Back to Contents of Issue: July 2001


What you're holding in your hands is a magazine about business and innovation in Japan's high-tech arena. Anyone who knows the technology business knows why such a magazine is needed. Japan is where many of the newest and coolest technology products and innovations emerge and get tested before heading for other countries. If you've followed the technology business long enough, you've come to accept this. You've felt envious -- come on, admit it -- after reading about a cutting-edge handset, laptop, or telematics system available only in Japan (expected to reach your shores "sometime next year"). But take it from a group of editors who live here -- all is not well in The Land West of California.

Relax, we're not going to start lecturing about gloomy macroeconomic indicators and forecasts that tell you nothing about what's actually going on here. Looking at the papers that focus on such things, you'd think Japan was downright impoverished. Don't believe it. This country is drowning in money, and Japan has what is by most standards a coddled, even spoiled, population.

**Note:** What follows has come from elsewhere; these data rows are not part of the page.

(* ===== verification/Guppie.v ===== *)
(** * The random access benchmark: [examples/guppie.c]

    A table is updated at the places that a random sequence names.  The sequence is that of a
    shift register, and every lane of every locality starts at its own place in it, which
    [startr] finds without making the steps before.  The table's entries are read with [memget]
    and written with [memput], here lookups and insertions of a list. *)

From S2P Require Import Prelude Math.

Definition POLY : Z := 7.
Definition PERIOD : Z := 1317624576693539401.

(** A step of the random sequence: [(temp << 1) ^ ((long) temp < 0 ? POLY : 0)]. *)
Definition advance (temp : Z) : Z := Z.lxor (u64 (Z.shiftl temp 1)) (if i64 temp <? 0 then POLY else 0).

(** ** Starting at the nth number *)

(** The two loops that bring [n] into the period; eight rounds are enough for 64 bits. *)
Fixpoint raise_ (fuel : nat) (n : Z) : option Z :=
  match fuel with
  | O => None
  | S fuel => if n <? 0 then raise_ fuel (n + PERIOD) else Some n
  end.

Fixpoint lower (fuel : nat) (n : Z) : option Z :=
  match fuel with
  | O => None
  | S fuel => if n >? PERIOD then lower fuel (n - PERIOD) else Some n
  end.

(** [m2]: the numbers at the even places. *)
Fixpoint squares (k : nat) (temp : Z) : list Z :=
  match k with O => [] | S k => temp :: squares k (advance (advance temp)) end.

(** The first bit of [n] that is set, from [i] downwards, or -1. *)
Fixpoint top_bit (i : nat) (n : Z) : Z :=
  if nz (Z.land (Z.shiftr n (Z.of_nat i)) 1) then Z.of_nat i
  else match i with O => -1 | S i => top_bit i n end.

(** The loop over [j] that combines the entries of [m2]. *)
Definition combine (m2 : list Z) (ran : Z) : Z :=
  foldl (fun temp j => if nz (Z.land (Z.shiftr ran (Z.of_nat j)) 1) then Z.lxor temp (m2 !!! j) else temp) 0 (seq 0 64).

(** The loop over the lower bits of [n]. *)
Fixpoint powers (m2 : list Z) (i : nat) (n ran : Z) : Z :=
  match i with
  | O => ran
  | S i =>
    let ran := combine m2 ran in
    powers m2 i n (if nz (Z.land (Z.shiftr n (Z.of_nat i)) 1) then advance ran else ran)
  end.

Definition startr (n : Z) : option Z :=
  n ← raise_ 9 n;
  n ← lower 9 n;
  if n =? 0 then Some 1
  else Some (powers (squares 64 1) (Z.to_nat (top_bit 62 n)) n 2).

(** ** The table *)

(** The share of a locality: its first and last update and their number. *)
Definition Block (mype npes totalsize : Z) : Z * Z * Z :=
  let div := Z.quot totalsize npes in
  let rem := Z.rem totalsize npes in
  if mype <? rem then (mype * (div + 1), mype * (div + 1) + div, div + 1)
  else (mype * div + rem, mype * div + rem + div - 1, div).

Definition VLEN : nat := 32.

(** The entry that a number updates, in a table of [tabsize] entries. *)
Definition slot (tabsize v : Z) : nat := Z.to_nat (Z.land v (tabsize - 1)).

(** The entries that a locality initializes: each is set to its index. *)
Definition init_indices (me nranks tabsize : Z) : list Z :=
  let blocks := Z.quot tabsize nranks + (if me <? Z.rem tabsize nranks then 1 else 0) in
  map (fun b => me + Z.of_nat b * nranks) (seq 0 (Z.to_nat blocks)).

Definition init_table (me nranks tabsize : Z) (t : list Z) : list Z :=
  foldl (fun t i => <[Z.to_nat i := i]> t) t (init_indices me nranks tabsize).

(** The random numbers of the lanes, row by row. *)
Fixpoint rows (i : nat) (ran : list Z) : list (list Z) :=
  match i with O => [] | S i => let ran := map advance ran in ran :: rows i ran end.

(** A row of updates: all entries are read, then all are written; the writes arrive in the
    order of the lanes [order]. *)
Definition update_row (tabsize : Z) (t : list Z) (ran : list Z) (order : list nat) : list Z :=
  let t1 := map (fun v => Z.lxor (t !!! slot tabsize v) v) ran in
  foldl (fun t j => <[slot tabsize (ran !!! j) := t1 !!! j]> t) t order.

Definition update_rows (me nranks nupdate : Z) : option (list (list Z)) :=
  let '(start, _, size) := Block me nranks nupdate in
  ran ← mapM (fun j => startr (start + Z.of_nat j * Z.quot size (Z.of_nat VLEN))) (seq 0 VLEN);
  Some (rows (Z.to_nat (Z.quot size (Z.of_nat VLEN))) ran).

Definition update_table (me nranks nupdate tabsize : Z) (orders : list (list nat)) (t : list Z) : option (list Z) :=
  rs ← update_rows me nranks nupdate;
  Some (foldl (fun t x => update_row tabsize t x.1 x.2) t (zip rs orders)).

(** The verification: every number is combined into its entry again, and the entries that then
    differ from their index are counted. *)
Definition bitwiseor (tabsize : Z) (t : list Z) (value : Z) : list Z :=
  <[slot tabsize value := Z.lxor value (t !!! slot tabsize value)]> t.

Fixpoint verify_loop (n : nat) (tabsize temp : Z) (t : list Z) : list Z :=
  match n with
  | O => t
  | S n => let temp := advance temp in verify_loop n tabsize temp (bitwiseor tabsize t temp)
  end.

Definition errors (tabsize : Z) (t : list Z) : nat :=
  length (List.filter (fun i => negb (t !!! i =? Z.of_nat i)) (seq 0 (Z.to_nat tabsize))).

(** ** Linear maps on words *)

(** The reference: [k] steps from 1. *)
Definition ran_at (k : nat) : Z := Nat.iter k advance 1.

Definition linear (f : Z -> Z) : Prop := forall a b, a ∈u 64 -> b ∈u 64 -> f (Z.lxor a b) = Z.lxor (f a) (f b).

Lemma lxor_fits a b : a ∈u 64 -> b ∈u 64 -> Z.lxor a b ∈u 64.
Proof.
  intros Ha Hb. assert (0 <= Z.lxor a b) by (apply Z.lxor_nonneg; lia). apply bits_bound; [lia|done|].
  intros i Hi. rewrite Z.lxor_spec, !(testbit_high 64) by lia. done.
Qed.

Lemma linear_zero f : linear f -> f 0 = 0.
Proof. intros L. pose proof (L 0 0 ltac:(lia) ltac:(lia)) as H. by rewrite !Z.lxor_nilpotent in H. Qed.

(** Linear maps that agree on the single bits agree. *)
Lemma linear_ext f g : linear f -> linear g -> forallb (fun j => f (2 ^ Z.of_nat j) =? g (2 ^ Z.of_nat j)) (seq 0 64) = true -> forall a, a ∈u 64 -> f a = g a.
Proof.
  intros F G H. assert (Hw : forall w, (w <= 64)%nat -> forall a, a ∈u (Z.of_nat w) -> f a = g a); [|intros a Ha; by apply (Hw 64%nat)].
  induction w as [|w IH]; intros Hw a Ha.
  - replace a with 0 by lia. by rewrite !linear_zero.
  - assert (Hp : 2 ^ Z.of_nat (S w) = 2 * 2 ^ Z.of_nat w) by (rewrite Nat2Z.inj_succ, Z.pow_succ_r by lia; done). assert (Hp64 : 2 * 2 ^ Z.of_nat w <= 2 ^ 64) by (rewrite <- Hp; apply Z.pow_le_mono_r; lia).
    destruct (Z.lt_ge_cases a (2 ^ Z.of_nat w)) as [|Hge]; [apply IH; lia|].
    assert (E : a = Z.lxor (2 ^ Z.of_nat w) (a - 2 ^ Z.of_nat w)).
    { rewrite <- Z.add_nocarry_lxor by (rewrite Z.land_comm; apply Z.bits_inj'; intros i Hi; rewrite Z.land_spec, Z.bits_0; destruct (Z.eq_dec i (Z.of_nat w)) as [->|Hne];
        [rewrite (testbit_high (Z.of_nat w)) by lia; done|rewrite Z.pow2_bits_false, andb_false_r by lia; done]). lia. }
    rewrite E, F, G by lia. f_equal; [|apply IH; lia]. rewrite forallb_forall in H. specialize (H w). rewrite in_seq in H. apply Z.eqb_eq. apply H. lia.
Qed.

Lemma advance_fits a : a ∈u 64 -> advance a ∈u 64.
Proof. intros Ha. unfold advance. apply lxor_fits; [by apply wrap_range|]. unfold POLY. destruct (_ <? _); lia. Qed.

Lemma advance_linear : linear advance.
Proof.
  intros a b Ha Hb. unfold advance.
  assert (Hs : forall x, x ∈u 64 -> (i64 x <? 0) = Z.testbit x 63).
  { intros x Hx. rewrite Z.testbit_eqb by lia. unfold swrap. change (64 - 1) with 63. destruct (Z.lt_ge_cases x (2 ^ 63)).
    - rewrite (Z.mod_small (x + 2 ^ 63)) by lia. rewrite (Z.div_small x) by lia. zcases; try done; exfalso; lia.
    - replace (x + 2 ^ 63) with ((x - 2 ^ 63) + 1 * 2 ^ 64) by lia. rewrite Z_mod_plus_full, Z.mod_small by lia. replace x with ((x - 2 ^ 63) + 1 * 2 ^ 63) at 2 by lia. rewrite Z.div_add, Z.div_small by lia. zcases; try done; exfalso; lia. }
  rewrite !Hs by (done || by apply lxor_fits). rewrite Z.lxor_spec. apply Z.bits_inj'. intros i Hi. rewrite !Z.lxor_spec, !testbit_wrap, !Z.shiftl_spec, Z.lxor_spec by lia.
  destruct (Z.testbit a 63), (Z.testbit b 63); simpl; rewrite ?Z.bits_0; destruct (i <? 64); simpl; btauto.
Qed.

Lemma ran_at_fits k : ran_at k ∈u 64.
Proof. induction k as [|k IH]; [done|]. by apply advance_fits. Qed.

Lemma iter_linear k f : linear f -> (forall a, a ∈u 64 -> f a ∈u 64) -> linear (Nat.iter k f) /\ forall a, a ∈u 64 -> Nat.iter k f a ∈u 64.
Proof.
  intros L R. induction k as [|k [IH1 IH2]]; [done|]. split; [|intros a Ha; by apply R, IH2]. intros a b Ha Hb. simpl. rewrite IH1 by done. apply L; by apply IH2.
Qed.

(** ** Squaring *)

Lemma bit_eq x (j : nat) : nz (Z.land (Z.shiftr x (Z.of_nat j)) 1) = Z.testbit x (Z.of_nat j).
Proof.
  unfold nz. change 1 with (Z.ones 1). rewrite Z.land_ones by lia. rewrite Z.testbit_eqb, Z.shiftr_div_pow2 by lia. change (2 ^ 1) with 2.
  pose proof (Z.mod_pos_bound (x / 2 ^ Z.of_nat j) 2 ltac:(lia)). zcases; try done; exfalso; lia.
Qed.

Definition even_powers : list Z := squares 64 1.

Lemma combine_linear m2 : linear (combine m2).
Proof.
  intros a b _ _. unfold combine. change 0 with (Z.lxor 0 0) at 1. generalize 0 at 1 3 as s. generalize 0 as t. induction (seq 0 64) as [|j l IH]; intros t s; [done|]. cbn [foldl].
  rewrite !bit_eq, Z.lxor_spec. rewrite <- IH. f_equal. apply Z.bits_inj'. intros i _. destruct (Z.testbit a (Z.of_nat j)), (Z.testbit b (Z.of_nat j)); simpl; rewrite !Z.lxor_spec; btauto.
Qed.

Lemma combine_fits m2 a : (forall j, m2 !!! j ∈u 64) -> combine m2 a ∈u 64.
Proof.
  intros Hm. unfold combine. assert (H : forall l s, s ∈u 64 -> foldl (fun temp j => if nz (Z.land (Z.shiftr a (Z.of_nat j)) 1) then Z.lxor temp (m2 !!! j) else temp) s l ∈u 64); [|by apply H].
  induction l as [|j l IH]; intros s Hs; [done|]. apply IH. destruct (nz _); [|done]. by apply lxor_fits.
Qed.

Lemma squares_fit k : forall a j, a ∈u 64 -> squares k a !!! j ∈u 64.
Proof. induction k as [|k IH]; intros a [|j] Ha; try done. apply IH. by apply advance_fits, advance_fits. Qed.

(** Squaring a number of the sequence doubles its place. *)
Lemma combine_ran_at k : combine even_powers (ran_at k) = ran_at (2 * k).
Proof.
  assert (Hs : forall a, a ∈u 64 -> combine even_powers (advance a) = advance (advance (combine even_powers a))).
  { assert (Hf : forall a, combine even_powers a ∈u 64) by (intros a; apply combine_fits; intros j; by apply squares_fit).
    apply (linear_ext (fun a => combine even_powers (advance a)) (fun a => advance (advance (combine even_powers a)))); [| |by vm_compute].
    - intros a b Ha Hb. rewrite advance_linear by done. apply combine_linear; by apply advance_fits.
    - intros a b Ha Hb. rewrite combine_linear by done. rewrite advance_linear by done. apply advance_linear; by apply advance_fits. }
  induction k as [|k IH]; [by vm_compute|]. change (ran_at (S k)) with (advance (ran_at k)). rewrite Hs by apply ran_at_fits. rewrite IH. replace (2 * S k)%nat with (S (S (2 * k))) by lia. done.
Qed.

Lemma powers_spec i n : 0 <= n -> forall ran, ran = ran_at (Z.to_nat (Z.shiftr n (Z.of_nat i))) -> powers even_powers i n ran = ran_at (Z.to_nat n).
Proof.
  intros Hn. induction i as [|i IH]; intros ran ->; [by rewrite Z.shiftr_0_r|]. cbn [powers]. apply IH. rewrite combine_ran_at, bit_eq.
  assert (E : Z.shiftr n (Z.of_nat i) = 2 * Z.shiftr n (Z.of_nat (S i)) + Z.b2z (Z.testbit n (Z.of_nat i))).
  { rewrite Nat2Z.inj_succ, <- Z.add_1_r, <- Z.shiftr_shiftr by lia. rewrite (Z.shiftr_div_pow2 _ 1) by lia. change (2 ^ 1) with 2. rewrite Z.testbit_spec' by lia. rewrite <- Z.shiftr_div_pow2 by lia. apply Z.div_mod. lia. }
  assert (0 <= Z.shiftr n (Z.of_nat (S i))) by (by apply Z.shiftr_nonneg). rewrite E. destruct (Z.testbit n (Z.of_nat i)); simpl Z.b2z.
  - replace (Z.to_nat (2 * Z.shiftr n (Z.of_nat (S i)) + 1)) with (S (2 * Z.to_nat (Z.shiftr n (Z.of_nat (S i))))) by lia. done.
  - f_equal. lia.
Qed.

But there's one group in particular that we believe has a right to feel short-changed: the innovators. On page 16, we introduce you to one of them. Shuji Nakamura invented a hugely significant breakthrough in mass data storage: the blue laser (which, among other things, made the DVD possible). The Nakamura story, though a personal one, is an indication of what's wrong with Japan on a much broader level.

Also in this issue is the latest Daniel Scuka wireless masterpiece. Editor at Large Scuka (who also writes the Wireless Watch weekly email newsletter -- see www.japaninc.com) helped put J@pan Inc on the map with his first two big features on the subject: first in June 2000 with "Unwired: Japan Has the Future in Its Pocket," and then in November 2000 with "Supplying New Ideas: Wireless Lights Up." In this issue Scuka gives us "Hard Cell," which shows how the global ambitions of Japan's emerging cellphone giants could be thwarted by the challenges of software integration and internationalization. The piece also has two excellent sidebars: one on Japan's handset prowess, the other on the microbrowser wars. It all starts on page 24.

The third feature story, on page 32, takes a playful romp through the Inter-Cross Creative Center (the ICC) up in Sapporo. It's a fun look at an incubation center that provides creative types the support and networking opportunities they need to thrive -- and it's a nice antidote to the frustrated tone of this month's cover piece.

While we're all for incubation centers like the ICC, can there be too much of a good thing? A taxpayer-funded "business innovation center" in Osaka has us wondering. See page 4 for more.

In the same section, we introduce a game called Dwango that boasts one of the coolest innovations we've seen this year: the integration of real-time weather data into a multiplayer game designed for Java-based i-mode handsets. This kind of thing you'll find nowhere but in Japan, and it has all kinds of implications for mobile content businesses around the world.

Speaking of games, Hudson Soft up in Hokkaido, the 25-year-old game developer behind such game console hits as Bomberman and Momotaro (together selling over 20 million copies), is moving into cellphone game development. You've probably never heard of this firm, despite its past success -- a lack of international recognition is just one of the many challenges it faces. Another is profits drying up as the console industry matures. For more, see page 55 in the Investor section.

Also in Investor, we profile a US firm called Cellport Systems that's trying to break into the highly advanced telematics -- in-car voice, data, and Net services -- market in Japan. See page 58.

This month's Art Department is especially interesting when you realize that the exhibit pictured is not miniature, but about twice the size of a human. The creativity of Japan's modern artists continue to amaze and, at times, bewilder us. That's their role.

Enjoy this month's issue, and thanks for reading JI.

-- Steve Mollman (steve@japaninc.com)

CORRECTIONS:
•ImaHima founder Neeraj Jhanji was an analyst with Arthur Andersen, not Goldman Sachs (page 62, June 2001).

•The Flap and Mobile7 from NEC are advanced models not meant for the market (page 44 and 45, May 2001).